I stopped for a moment. In the house across from me, a glowing first-floor window suggested a television. The house beyond it had a car parked in the driveway and a bright window on the second floor. I listened. Prosperous suburbs are supposed to be peaceful and quiet. In the daytime, all year long, they are, in fact, cacophonous. As soon as snow vanquishes the din of lawn-service equipment, snow blowers start roaring. Furthermore, house-proud people with money are always renovating, putting up additions and garages, or having driveways and sidewalks deafeningly repaved. Politicians eager for reelection make sure that the streets get swept, plowed, and newly blacktopped by machines obviously designed by hearing-aid manufacturers bent on causing mass hearing loss and thus generating business for themselves.
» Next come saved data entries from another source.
(* ===== verification/Enums.v ===== *)
(** * Status and log-source enumerations

    [common/enums.py]: [ExporterStatus] and [LogSource] are [IntEnum]s over the
    protobuf constants of [common.proto]. [from_proto] is the enum constructor,
    which raises [ValueError] on an integer that is no member: an [option]. *)

From stdpp Require Import base list strings.
From Stdlib Require Import ZArith Lia.
From S2P Require Import Prelude.

Inductive ExporterStatus :=
| UNSPECIFIED
| OFFLINE
| AVAILABLE
| BEFORE_LEASE_HOOK
| LEASE_READY
| AFTER_LEASE_HOOK
| BEFORE_LEASE_HOOK_FAILED
| AFTER_LEASE_HOOK_FAILED.

#[export] Instance ExporterStatus_eq_dec : EqDecision ExporterStatus.
Proof. solve_decision. Defined.

Module ExporterStatusOps.

Definition to_proto (s : ExporterStatus) : Z :=
  match s with
  | UNSPECIFIED => 0
  | OFFLINE => 1
  | AVAILABLE => 2
  | BEFORE_LEASE_HOOK => 3
  | LEASE_READY => 4
  | AFTER_LEASE_HOOK => 5
  | BEFORE_LEASE_HOOK_FAILED => 6
  | AFTER_LEASE_HOOK_FAILED => 7
  end.

Definition from_proto (value : Z) : option ExporterStatus :=
  match value with
  | 0%Z => Some UNSPECIFIED
  | 1%Z => Some OFFLINE
  | 2%Z => Some AVAILABLE
  | 3%Z => Some BEFORE_LEASE_HOOK
  | 4%Z => Some LEASE_READY
  | 5%Z => Some AFTER_LEASE_HOOK
  | 6%Z => Some BEFORE_LEASE_HOOK_FAILED
  | 7%Z => Some AFTER_LEASE_HOOK_FAILED
  | _ => None
  end.

(** [__str__] is the member's name. *)
Definition str (s : ExporterStatus) : string :=
  match s with
  | UNSPECIFIED => "UNSPECIFIED"
  | OFFLINE => "OFFLINE"
  | AVAILABLE => "AVAILABLE"
  | BEFORE_LEASE_HOOK => "BEFORE_LEASE_HOOK"
  | LEASE_READY => "LEASE_READY"
  | AFTER_LEASE_HOOK => "AFTER_LEASE_HOOK"
  | BEFORE_LEASE_HOOK_FAILED => "BEFORE_LEASE_HOOK_FAILED"
  | AFTER_LEASE_HOOK_FAILED => "AFTER_LEASE_HOOK_FAILED"
  end.

Lemma from_to_proto s : from_proto (to_proto s) = Some s.
Proof. by destruct s. Qed.

Lemma to_from_proto v s : from_proto v = Some s -> to_proto s = v.
Proof.
  destruct v as [|p|p]; [| do 3 (try destruct p as [p|p|]) |];
    simpl; intros H; by simplify_eq.
Qed.

Lemma from_proto_range v : is_some (from_proto v) = true <-> (0 <= v <= 7)%Z.
Proof.
  split.
  - rewrite is_some_true. intros [s Hs]. apply to_from_proto in Hs. subst.
    destruct s; simpl; lia.
  - intros H.
    assert (v = 0 \/ v = 1 \/ v = 2 \/ v = 3 \/ v = 4 \/ v = 5 \/ v = 6 \/ v = 7)%Z by lia.
    destruct_or!; by subst.
Qed.

End ExporterStatusOps.

Inductive LogSource :=
| LOG_UNSPECIFIED
| LOG_DRIVER
| LOG_BEFORE_LEASE_HOOK
| LOG_AFTER_LEASE_HOOK
| LOG_SYSTEM.

#[export] Instance LogSource_eq_dec : EqDecision LogSource.
Proof. solve_decision. Defined.

Module LogSourceOps.

Definition log_to_proto (s : LogSource) : Z :=
  match s with
  | LOG_UNSPECIFIED => 0
  | LOG_DRIVER => 1
  | LOG_BEFORE_LEASE_HOOK => 2
  | LOG_AFTER_LEASE_HOOK => 3
  | LOG_SYSTEM => 4
  end.

Definition log_from_proto (value : Z) : option LogSource :=
  match value with
  | 0%Z => Some LOG_UNSPECIFIED
  | 1%Z => Some LOG_DRIVER
  | 2%Z => Some LOG_BEFORE_LEASE_HOOK
  | 3%Z => Some LOG_AFTER_LEASE_HOOK
  | 4%Z => Some LOG_SYSTEM
  | _ => None
  end.

Definition log_str (s : LogSource) : string :=
  match s with
  | LOG_UNSPECIFIED => "UNSPECIFIED"
  | LOG_DRIVER => "DRIVER"
  | LOG_BEFORE_LEASE_HOOK => "BEFORE_LEASE_HOOK"
  | LOG_AFTER_LEASE_HOOK => "AFTER_LEASE_HOOK"
  | LOG_SYSTEM => "SYSTEM"
  end.

Lemma log_from_to_proto s : log_from_proto (log_to_proto s) = Some s.
Proof. by destruct s. Qed.

End LogSourceOps.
Face it: This kind of noise is beyond the reach of the poor. Even now, Newton
was far from silent. In the distance, traffic swept along the Mass. Pike. I heard a plane overhead. Blocks away, cars and trucks rumbled. To avoid the gaslight, I crossed to the left-hand side, stopped to listen again, and went on. Rowdy gave no indication of sensing the presence of another dog. Reaching the last illuminated gaslight, we crossed back to the dark side. Opposite us was a deserted-looking house. Beyond it was the Tudor with the carriage lamps set on big pillars. The last house looked as empty as on my first visit. With the exception of the car I’d seen in a driveway, there wasn’t a single vehicle in sight. No one else was walking a dog. It was easy to imagine that a nuclear attack had destroyed all the people, but left their houses and possessions intact. I’d intended to glance down this street. According to my plan, if I found it dark and empty, I’d return to my car and drive back here with the headlights on high beam. Just as I was about to make an about-turn and carry out the plan, Rowdy quit sniffing the ground. I couldn’t see the expression on his face or the hair on his back. I couldn’t even see his face. His white tail wagged merrily in the air above an apparently nonexistent dog. He was pulling me toward someone or something near the gate to Ceci’s yard. There’d been no nuclear attack here, of course. There wouldn’t be now. And the murk was just that, a meteorological phenomenon, fog, neither toxic nor otherworldly. No one has succumbed to it or been wafted here enshrouded in its vapors.